Setting aside the odd circumstances of the task force’s formation (see here), the work seems important: our city’s public school graduation rates, while improving, are not stellar. And it has been a decade since the last revision of the graduation requirements.
See at the following link what the task force has drafted thus far.
SHAPPE (Senior High Alliance of Parents, Principals, and Educators) will discuss this document at its meeting on December 5 and urges the public to give feedback on the draft document at this email: dc.s.h.a.p.p.e@gmail.com.
The state board task force will further refine this document at its next meeting on December 13 and also asks for public feedback (through the link above).
Here is a helpful round-up of the document’s changes (from Cathy Reilly, head of SHAPPE):
–Social Studies goes from 4 to 3 credits with one credit of World History and one credit of US History required. DC History, US Government and the second year of World History are removed, with a suggestion that DC History move to middle school.
–Life Skills is added as a separate required course for one credit, with the suggestion that perhaps students could opt out with parental permission.
–World Language remains at 2 credits, but the languages studied do not have to be in the same language.
–Students are required to take 4 years of Math including Algebra 1 (by 10th grade) and Geometry. Algebra 2 is removed as a requirement.
–Visual and Performing Arts: 1 credit (could be either). The .5 of Art and .5 of Music are removed and Drama is added as a possible way to fulfill this requirement. Drama is currently an English elective.
–Options for Community Service.
–Provision that credit by exam be offered for World Languages and Algebra 1.

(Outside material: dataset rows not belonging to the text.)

(** * django-form-base.component.ts: the form component of
      django-angular-dynamic-forms

    A shallow embedding of [DjangoFormBaseComponent]
    (src/lib/django-form/impl/django-form-base.component.ts) and the
    properties of its submission pipeline, its payload flattening, its
    action-list normalizer and its configuration resolver.

    Modelling conventions.
    - A JavaScript value is a primitive or a reference into a heap of
      objects; an object is the list of its own properties in own-property
      order.  All own properties are enumerable data properties, as in the
      value of a form group and in parsed JSON.  Property names are
      strings; names that look like array indices (which ECMAScript
      enumerates first, in numeric order) are not given that special
      order: the list order is creation order.
    - Methods that mutate objects pass the heap explicitly.  Recursion that
      JavaScript bounds only by its call stack takes a fuel argument;
      running out of fuel is a result of its own, never confused with a
      normal return.
    - Http calls and emitted events are recorded in a log carried by the
      component state. *)

From Stdlib Require Import ZArith Ascii String List Lia.
From stdpp Require Import gmap strings list.
#[local] Set Warnings "-clear-no-such-hyp".
Open Scope string_scope.
Open Scope list_scope.

(** ** Values, objects and the heap *)

Inductive prim : Type :=
| PUndefined
| PNull
| PBool (b : bool)
| PNum (n : Z)
| PStr (s : string).

(** Objects are named by their place in the heap. *)
Abbreviation loc := nat (only parsing).

Inductive value : Type :=
| VPrim (p : prim)
| VRef (l : loc).

#[global] Instance prim_eq_dec : EqDecision prim.
Proof. solve_decision. Defined.
#[global] Instance value_eq_dec : EqDecision value.
Proof. solve_decision. Defined.

(** An object: its own properties, in own-property order. *)
Abbreviation obj := (list (string * value)) (only parsing).

Definition undefined : value := VPrim PUndefined.

(** ToBoolean. *)
Definition truthy (v : value) : bool :=
  match v with
  | VRef _ => true
  | VPrim PUndefined | VPrim PNull => false
  | VPrim (PBool b) => b
  | VPrim (PNum n) => negb (Z.eqb n 0)
  | VPrim (PStr s) => negb (String.eqb s "")
  end.

Module Obj.

Section Properties.

(** The operations are those of the property list whatever a property
    holds: a value of the heap, or a subtree of a payload. *)
Context {V : Type}.
Implicit Type o : list (string * V).

(** Own-property lookup. *)
Fixpoint get (k : string) o : option V :=
  match o with
  | [] => None
  | (k', v) :: o' => if String.eqb k k' then Some v else get k o'
  end.

(** [o[k] = v]: an existing property keeps its place, a new one goes
    last. *)
Fixpoint set (k : string) (v : V) o : list (string * V) :=
  match o with
  | [] => [(k, v)]
  | (k', v') :: o' =>
      if String.eqb k k' then (k, v) :: o' else (k', v') :: set k v o'
  end.

(** [delete o[k]]. *)
Fixpoint delete (k : string) o : list (string * V) :=
  match o with
  | [] => []
  | (k', v') :: o' =>
      if String.eqb k k' then delete k o' else (k', v') :: delete k o'
  end.

(** [Object.getOwnPropertyNames(o)]. *)
Definition names o : list string := map fst o.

In a recent letter to the state board reps. heading the task force, DC education activist and former teacher Erich Martel highlighted many concerns, including the removal of courses with standards previously adopted by the state board and the fact that the draft did not appear to be what was actually discussed by task force members.
(Hmm: a DC task force discusses something, and then what is produced in the name of the task force doesn’t represent what was discussed, but a radical re-writing of it. Sounds familiar.)
In addition to the concerns highlighted by Martel with this approach–including giving LEAs more power to determine what is appropriate for graduation, thus ensuring entirely different standards at different schools–it appears that one DCPS high school (Ron Brown College Preparatory High School) has determined that students who fail in three quarters of the year can still pass a course as long as they get at least a C in one quarter.
All of which puts the recently improved graduation rates of DC’s schools into a new light.
Indeed, the draft document seems to be more heavily weighted toward LEA flexibility and convenience than rigor. If a goal is increasing graduation rates, and the goal posts can be moved to better achieve that goal, it can be very tempting (if not profitable) to not let rigor stand in the way–especially given powerful organizations that want competency-based standards and online learning, both of which are often promoted together by education reform advocates.
Although Ron Brown already has had a teacher casualty of its approach to a passing grade, there is as yet no word on whether anyone in DC has been phonebanking citizens to sway the state board on its vote.
But then, it’s early days until the board vote in January and until OSSE makes its final determination of what to adopt for graduation requirements.